Çiftçinin üretim süreci ve sorunları ile ilgili bilgiler veren Kayseri Şeker Yönetim Kurulu Başkanı Hüseyin Akay, “Tarladaki ürünlerin devletin organizasyonu ile tüketiciye ulaşması gerekiyor” dedi.
Korona virüs döneminde üretimin ve çiftçinin öneminin ortaya çıktığını söyleyen Hüseyin Akay, “Bütün dünyada olduğu gibi, biz de Kayseri Şeker olarak korona virüs ile baş etmeye çalışıyoruz. Bizim için önemli olan bütün olumsuzluklara karşı tedbirleri en üst düzeyde almak. Bunların dışında bizim için en önemli husus üretimin devamı. Kayseri Şeker, sözleşmeli çiftçisiyle beraber tarımsal üretim yapan bir kuruluş ve Kayseri, Sivas, Yozgat, Tokat, Amasya ve Nevşehir’de 420 köyde 15 bin çiftçimizle biz yine sözleşme yaptık. Bunların üretim faaliyetlerinin sağlıklı bir şekilde yürümesi önemli ve özellikle bu sene için daha önemli olduğunu düşünüyorum. Daha önceki açıklamalarımda çiftçiliğin daha önemli hale geleceğini ifade etmiştim” dedi.

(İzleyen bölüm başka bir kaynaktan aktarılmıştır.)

Lemma call_step_vec s c s' cs H P K : call_ok s c -> core s (held c ++ H) (plain c ++ P) (parked c ++ K) -> K ⊆+ H ->
  match c with VecCharging _ _ _ | VecWaiting _ _ | VecUnlinking _ _ _ _ | VecDropping _ _ _ => True | _ => False end ->
  call_step may s c s' cs -> advanced s s' cs H P K.
Proof.
  intros O C KH N St. destruct St; try done; cbn in O.
  - apply advanced_one; [|unfold call_ok; by rewrite <- app_assoc|apply keep_add]. cbn. rewrite map_app. cbn.
    eapply core_perm; [done| |done|by apply core_charge, C]. by rewrite <- app_assoc, Permutation_middle.
  - rewrite app_nil_r in O. destruct (waitv_enqueue_core _ _ _ _ _ _ _ _ _ O C H0) as (C' & F & Kp & L & _). apply advanced_one; [|done|done].
    rewrite L, drop_all in C' by done. exact C'.
  - rewrite app_nil_r in O. destruct (waitv_enqueue_core _ _ _ _ _ _ _ _ _ O C H0) as (C' & F & Kp & _).
    assert (Rv : rev ws ≡ₚ ws) by (rewrite <- Permutation_rev; done). apply advanced_one; [|split; [done|split; [by rewrite Rv|]]|done].
    + eapply core_perm; [done|done| |exact C']. cbn. by rewrite Rv.
    + apply list.Forall_forall. intros b (e & -> & _)%list_elem_of_fmap. apply futex_hash_bucket.
  - by eapply advanced_same; [..|exact C].
  - destruct O as (F & S & B). assert (W : w ∈ ws) by (eapply elem_of_submseteq; [|exact S]; by left).
    assert (Fw : follower s w) by (by eapply list.Forall_forall in F).
    destruct (co_pub _ _ _ _ C w) as [_ Ho]; [cbn; apply elem_of_app; by left|].
    apply advanced_one; [|split; [done|split; [|done]]|apply keep_set_chain].
    + apply core_unpark; [by apply Ho| |exact C]. intros U. eapply core_home; [exact C|by left|done|done].
    + etransitivity; [|exact S]. by apply submseteq_cons.
  - destruct O as (F & S & B). by eapply advanced_same; [..|exact C].
  - destruct O as (F & B). inversion_clear F as [|? ? F1 F2]. assert (NK : w ∉ K).
    { intros X. pose proof (co_held _ _ _ _ C) as ND. cbn in ND. apply list.NoDup_cons in ND as [ND _]. apply ND, elem_of_app. right. by eapply elem_of_submseteq. }
    destruct (co_pub _ _ _ _ C w) as [Bp _]; [by left|]. apply advanced_one; [|split; [|done]|apply keep_add].
    + apply core_drop; [done|]. apply core_convert; [done|exact C].
    + eapply list.Forall_impl; [exact F2|]. intros x. unfold follower, wait_drop. by rewrite node_add.
  - destruct O as (F & B). inversion_clear B as [|? ? B1 B2]. apply advanced_one; [by apply core_drop|by split|apply keep_add].
Qed.

Lemma call_step_core s c s' cs H P K : call_ok s c -> core s (held c ++ H) (plain c ++ P) (parked c ++ K) -> K ⊆+ H ->
  call_step may s c s' cs -> advanced s s' cs H P K.
Proof.
  intros O C KH St. destruct c; (by apply (call_step_waits _ _ _ _ _ _ _ O C)) || (by apply (call_step_pi _ _ _ _ _ _ _ O C)) || (by apply (call_step_vec _ _ _ _ _ _ _ O C KH)).
Qed.

Definition inv (y : sys) : Prop :=
  core (fst y) (flat_map held (snd y)) (flat_map plain (snd y)) (flat_map parked (snd y)) /\ Forall (call_ok (fst y)) (snd y).

Lemma all_parked_held s l : Forall (call_ok s) l -> flat_map parked l ⊆+ flat_map held l.
Proof. induction 1 as [|c l O _ IH]; [done|]. cbn. by apply submseteq_app; [eapply parked_held|]. Qed.

Lemma calls_keep s s' l : keep_nodes s s' -> Forall (valid s) (flat_map held l) -> Forall (call_ok s) l -> Forall (call_ok s') l.
Proof.
  intros Kp. induction l as [|c l IH]; cbn; intros V O; [constructor|]. apply Forall_app in V as [V1 V2].
  inversion_clear O as [|? ? O1 O2]. constructor; [by eapply call_ok_keep|auto].
Qed.

Lemma inv_perm s l l' : l ≡ₚ l' -> inv (s, l) -> inv (s, l').
Proof.
  intros E [C O]. cbn in *. split; cbn; [|by rewrite <- E]. eapply core_perm; [..|exact C]; by apply Permutation_flat_map.
Qed.
(** ** Taking *)

Lemma take_only timers p s e q : set_ok p -> valid_signal s -> queued p s = e :: q ->
  exists p', take_locked pid uid timers p s =
    ((posix_timer_dequeued_locked timers e).1.1, p', (posix_timer_dequeued_locked timers e).1.2, (posix_timer_dequeued_locked timers e).2) /\
  only s q p p'.
Proof.
  intros O Bs Q. pose proof (so_named p O s Bs) as Nm. rewrite Q in Nm. unfold valid_signal in Bs. unfold take_locked, LINUX_SIGRTMIN.
  assert (Bits : forall k, 0 <= k < 64 -> Z.testbit (Z.land (p_pending p) (not64 (sig_bit s))) k = if k =? s - 1 then false else Z.testbit (p_pending p) k).
  { intros k Bk. rewrite testbit_clear by lia. by destruct (k =? s - 1); rewrite ?andb_false_r, ?andb_true_r. }
  assert (Fw : fits64 (Z.land (p_pending p) (not64 (sig_bit s)))) by (apply land_fits, O).
  unfold queued in Q. destruct (Z.leb_spec 32 s) as [B|B].
  - rewrite (proj2 (Z.ltb_ge s 32)) in Q by lia. unfold signal_rt_dequeue_locked, LINUX_SIGRTMIN, RT_SIGQUEUE_MAX. set (i := s - 32) in *. unfold rt_list in Q.
    pose proof (so_counts p O i ltac:(lia)) as Bc. pose proof (so_heads p O i ltac:(lia)) as Bh. pose proof (so_ring p O i ltac:(lia)) as Lr.
    assert (C0 : 0 < (p_rt_queue p).[i]).
    { destruct (Z.lt_ge_cases 0 (p_rt_queue p).[i]); [done|]. replace (p_rt_queue p).[i] with 0 in Q by lia. done. }
    rewrite (proj2 (Z.leb_gt _ _)) by lia. rewrite ring_list_cons, (Z.mod_small (p_rt_head p).[i]) in Q by lia. injection Q as <- Q.
    set (x := (p_rt_info p).[i].[(p_rt_head p).[i]]). destruct (posix_timer_dequeued_locked timers x) as [[x' timers'] ended] eqn:D. cbn [fst snd].
    cbn [set_ring p_pending p_std_valid p_std_info p_rt_queue p_rt_head p_rt_info pending_clear set_pending].
    rewrite aget_aset by (rewrite (so_queue p O); lia). apply Forall_cons_1 in Nm as [_ Nm]. replace s with (32 + i) in Nm by lia.
    eexists. split; [done|]. destruct (Z.eqb_spec ((p_rt_queue p).[i] - 1) 0) as [E|E].
    + pose proof (rt_update p i _ 0 0 (p_rt_info p).[i] O ltac:(lia) Fw ltac:(lia) ltac:(lia) Lr) as U.
      rewrite aset_id in U. replace (32 + i) with s in U by lia. rewrite E in Q |- *. rewrite aset_aset. subst q. apply U; [|done].
      intros k Bk. rewrite Bits by done. by replace (31 + i) with (s - 1) by lia.
    + assert (Bc' : 0 <= (p_rt_queue p).[i] - 1 <= 32) by lia. assert (Bh' : 0 <= ((p_rt_head p).[i] + 1) mod 32 < 32) by (apply Z.mod_pos_bound; lia).
      pose proof (rt_update p i _ _ _ (p_rt_info p).[i] O ltac:(lia) (so_fits p O) Bc' Bh' Lr) as U.
      rewrite aset_id in U. replace (32 + i) with s in * by lia. rewrite <- Q in Nm |- *. apply U; [|done].
      intros k Bk. destruct (Z.eqb_spec k (31 + i)) as [->|]; [|done]. rewrite (so_bits p O) by lia. by rewrite !(proj2 (Z.ltb_lt _ _)) by lia.
  - rewrite (proj2 (Z.ltb_lt s 32)) in Q by lia. destruct (Z.testbit _ _) eqn:T; [|done]. injection Q as <- <-.
    destruct (posix_timer_dequeued_locked _ _) as [[x' timers'] ended] eqn:D. cbn [fst snd]. eexists. split; [done|].
    pose proof (std_update p (s - 1) _ false false (p_std_info p).[s - 1] O ltac:(lia) Fw ltac:(done) Bits) as U.
    rewrite aset_id in U. by replace (s - 1 + 1) with s in U by lia.
Qed.
Lemma ring_parked_ok s : sig_ok s -> sig_ok (ring_parked s).
Proof. unfold ring_parked. case_if; [apply emit_ok|done]. Qed.

Lemma notify_ok signum s : sig_ok s -> sig_ok (signal_notify_waiters signum s).
Proof. intros O. by apply ring_parked_ok, emit_ok. Qed.

(** ** Changing one part of the state *)

Lemma upd_thread_cases i f s j : thread_at (upd_thread i f s) j = thread_at s j \/
  (i = j /\ (i < length (s_threads s))%nat /\ thread_at (upd_thread i f s) j = f (thread_at s j)).
Proof.
  destruct (Nat.lt_ge_cases i (length (s_threads s))) as [B|B].
  - rewrite (thread_at_upd i f s j B). case_decide; auto.
  - left. unfold thread_at, upd_thread. cbn [set_threads s_threads]. rewrite list_lookup_total_alter. case_decide; [lia|done].
Qed.

Lemma base_upd_thread i f s : (thread_ok (thread_at s i) -> thread_ok (f (thread_at s i))) -> base_ok s -> base_ok (upd_thread i f s).
Proof.
  intros Hf B. constructor.
  - by destruct (bo_acts s B).
  - apply B.
  - rewrite length_upd. apply B.
  - intros j. destruct (upd_thread_cases i f s j) as [->|(<- & _ & ->)]; [apply B|apply Hf, B].
  - apply B.
  - by destruct (bo_claims s B).
Qed.

(** A thread that keeps its pending set and does not start to run. *)
Lemma hint_upd_thread i f s : (forall t, th_pending (f t) = th_pending t) -> (forall t, th_active (f t) = true -> th_active t = true) ->
  hint_ok s -> hint_ok (upd_thread i f s).
Proof.
  intros Hp Ha H. constructor; [apply H|apply H|]. intros j k Bk. destruct (upd_thread_cases i f s j) as [->|(<- & _ & ->)]; [by apply H|].
  rewrite Hp. intros A. apply Ha in A. by apply (ho_threads s H i).
Qed.

Lemma base_set_shared p s : set_ok 0 0 p -> claims_ok (set_shared p s) -> base_ok s -> base_ok (set_shared p s).
Proof. intros O C B. constructor; try apply B; [by destruct (bo_acts s B)|done|done]. Qed.

Lemma base_set_claims c o s : claims_ok (set_claims c o s) -> base_ok s -> base_ok (set_claims c o s).
Proof. intros C B. constructor; try apply B; [by destruct (bo_acts s B)|done]. Qed.

Lemma base_set_fallback f s : maskable (fb_blocked f) -> maskable (fb_saved f) -> base_ok s -> base_ok (set_fallback f s).
Proof. intros F1 F2 B. constructor; try apply B; [by destruct (bo_acts s B)|done|by destruct (bo_claims s B)]. Qed.

Lemma no_claims o s : o = replicate 64 None -> claims_ok (set_claims 0 o s).
Proof.
  intros ->. constructor; cbn [set_claims s_claimed s_owner]; [done|by rewrite length_replicate|by intros k _; rewrite Z.bits_0|].
  intros k B. rewrite Z.bits_0. symmetry. apply bool_decide_eq_false. unfold aget. rewrite lookup_total_replicate_2 by lia. by intros [? ?].
Qed.

(** Releasing the claim on a signal makes room for it to go. *)
Lemma release_claims_ok s p signum : claims_ok s -> valid_signal signum ->
  (forall k, 0 <= k < 64 -> k <> signum - 1 -> Z.testbit (p_pending (s_shared s)) k = true -> Z.testbit (p_pending p) k = true) ->
  claims_ok (shared_claim_release_locked signum (set_shared p s)).
Proof.
  intros C V K. unfold valid_signal in V. constructor; cbn [shared_claim_release_locked set_claims set_shared s_claimed s_owner s_shared].
  - apply land_fits, C.
  - rewrite length_aset. apply C.
  - intros k B T. rewrite testbit_clear in T by lia. apply andb_prop in T as [T N]. apply K; [done| |by apply (co_pending s C)].
    by apply negb_true_iff, Z.eqb_neq in N.
  - intros k B. rewrite testbit_clear, (co_owner s C) by lia. destruct (Z.eqb_spec k (signum - 1)) as [->|N].
    + rewrite aget_aset by (rewrite (co_len s C); lia). by rewrite andb_false_r.
    + rewrite aget_aset_ne by lia. apply andb_true_r.
Qed.

(** ** Masks *)

Lemma blocked_maskable s cur : base_ok s -> maskable (blocked_of s cur).
Proof. intros B. destruct cur as [i|]; [apply (bo_threads s B i)|apply (bo_fallback s B)]. Qed.

Lemma saved_maskable s cur : base_ok s -> maskable (saved_of s cur).
Proof. intros B. destruct cur as [i|]; [apply (bo_threads s B i)|apply (bo_fallback s B)]. Qed.

Lemma store_blocked_ok cur v s : maskable v -> sig_ok s -> sig_ok (store_blocked cur v s).
Proof.
  intros M [B H]. destruct cur as [i|]; cbn [store_blocked].
  - split; [|by apply hint_upd_thread]. apply base_upd_thread; [|done]. intros (T1 & T2 & T3). done.
  - split; [|by apply (hint_ext s)]. apply base_set_fallback; [done|apply (bo_fallback s B)|done].
Qed.

Lemma store_saved_ok cur v b s : maskable v -> sig_ok s -> sig_ok (store_saved cur v b s).
Proof.
  intros M [B H]. destruct cur as [i|]; cbn [store_saved].
  - split; [|by apply hint_upd_thread]. apply base_upd_thread; [|done]. intros (T1 & T2 & T3). done.
  - split; [|by apply (hint_ext s)]. apply base_set_fallback; [apply (bo_fallback s B)|done|done].
Qed.

Lemma set_alt_ok i sp flags size on s : sig_ok s -> sig_ok (upd_thread i (fun t => set_th_alt (sp t) (flags t) (size t) (on t) t) s).
Proof. intros [B H]. split; [by apply base_upd_thread|by apply hint_upd_thread]. Qed.
(** One round of a signalfd read is a dequeue but for the hint. *)
Lemma take_one_dequeue cur want n s s' : base_ok s -> take_signalfd_one cur want n s = Some s' ->
  exists src, signalfd_sets cur !! n = Some src /\ valid_signal (si_signum want) /\
    (exists q, queued (s_pid s) (s_uid s) (set_of s src) (si_signum want) = want :: q) /\
    refresh_pending_hint_locked s' = (dequeue_locked src (si_signum want) s).2.
Proof.
  intros B. unfold take_signalfd_one. destruct (_ || _) eqn:G; [done|]. assert (V : valid_signal (si_signum want)) by (unfold LINUX_NSIG in G; unbool; unfold valid_signal; lia).
  destruct (signalfd_sets cur !! n) as [src|]; [|done]. destruct (has _ _) eqn:P; [|done]. cbn [negb]. rewrite has_sig in P by done. unfold LINUX_SIGRTMIN.
  pose proof (set_of_ok s src B) as O. pose proof (pending_queued _ _ _ _ O V) as Q. rewrite P in Q. symmetry in Q. apply bool_decide_eq_true in Q.
  destruct (queued _ _ (set_of s src) (si_signum want)) as [|e q] eqn:E; [done|]. destruct (queue_head _ _ _ _ _ _ O V E) as [Hd ->]. rewrite Hd.
  destruct (same_info e want) eqn:Sm; cbn [negb]; [|done]. intros T. apply same_info_eq in Sm as ->.
  exists src. split_and!; [done|done|eauto|]. unfold dequeue_locked. change (match src with Some i => th_pending (thread_at s i) | None => s_shared s end) with (set_of s src).
  destruct (take_locked _ _ _ _ _) as [[[info p] timers] ended]. injection T as <-. by destruct src.
Qed.

(** A signal at the head of its queue is taken. *)
Lemma take_one_takes cur want n src q s : base_ok s -> signalfd_sets cur !! n = Some src -> valid_signal (si_signum want) ->
  queued (s_pid s) (s_uid s) (set_of s src) (si_signum want) = want :: q -> is_Some (take_signalfd_one cur want n s).
Proof.
  intros B N V E. pose proof (set_of_ok s src B) as O. unfold take_signalfd_one. rewrite N. unfold valid_signal in V. unfold LINUX_NSIG, LINUX_SIGRTMIN.
  rewrite (proj2 (Z.leb_gt (si_signum want) 0)), (proj2 (Z.ltb_ge 64 (si_signum want))) by lia. cbn [orb]. rewrite has_sig by done.
  rewrite (proj2 (queued_bit _ _ _ _ O V)) by (by rewrite E). destruct (queue_head _ _ _ _ _ _ O V E) as [Hd ->]. rewrite Hd, (proj2 (same_info_eq want want) eq_refl). cbn [negb].
  destruct (take_locked _ _ _ _ _) as [[[info p] timers] ended]. eauto.
Qed.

"Tarlada üretimin zafiyete uğramaması gerekiyor"
Dışarıdan alımların zorlaştığı zor günlerden geçildiğini ve çiftçinin desteklenmesi gerektiğini belirten Akay, “Türkiye’nin şu an dışarıdan gıda temini zorlaşmış durumda. Bizim kendi insanımıza yetecek üretimi gerçekleştirmemiz gerekiyor ve bunu yapabilecek olan da çiftçimiz. Üretimi bilmeyen, üretim kabiliyeti ve potansiyeli olmayanlardan üretim beklemek hayalcilik olur. Üretimi yapacak olan bu işi bilen, yılardır bu işi yapan, bu konuda tecrübe ve birikimi olan çiftçilerdir. Dolayısıyla çiftçilerin bu anlamda desteklenmeye ihtiyaçları var. Ülkemizin tarımsal ve hayvansal gıda ihtiyacının en sağlıklı şekilde temini bu sene her senekinden daha önemli hale geldiğine göre, bunu yapacak olan çiftçiyi desteklemek herkesin görevi. Üretimin zafiyete uğramaması lazım. Biz sözleşmeli üretimde çiftçimizin tohumu, gübresi, mazotunu zamanında ve yeterince temin ettik ve bizim çiftçilerimizin üretim yapmaları açısından bir sorun yok ama bütün Türkiye açısından bu konuya hassasiyet gösterilmesi gerekiyor. Çiftçiye bu anlamda sahip çıkılması gerekiyor ve herkesin bu sorunu üstlenmesi gerekiyor. Bunu sadece yerel yöneticiler olarak görmemek gerekiyor. Bankalardan bakanlık görevlilerine varıncaya kadar, pek çok kişiye sorumluluk düştüğü inancındayım. Bunun için de herkesin üzerine düşeni layığı ile yapması halinde, Türkiye’de çiftçimiz üretimi başarılı bir şekilde gerçekleştirir ve ülkemiz başkalarına muhtaç olma durumunda olmaz. Eğer biz üretim yapamazsak, dünyanın başka bir yerinden temin etmenin mümkün olmadığını düşünüyorum. İnsanları hastalandırmayalım derken, aynı zamanda açlıkla da karşı karşıya bırakmak tehlikesi olabilir. Onun için şimdiden tedbir alınması lazım ve şu zaman bunun için en doğru zaman” ifadelerini kullandı.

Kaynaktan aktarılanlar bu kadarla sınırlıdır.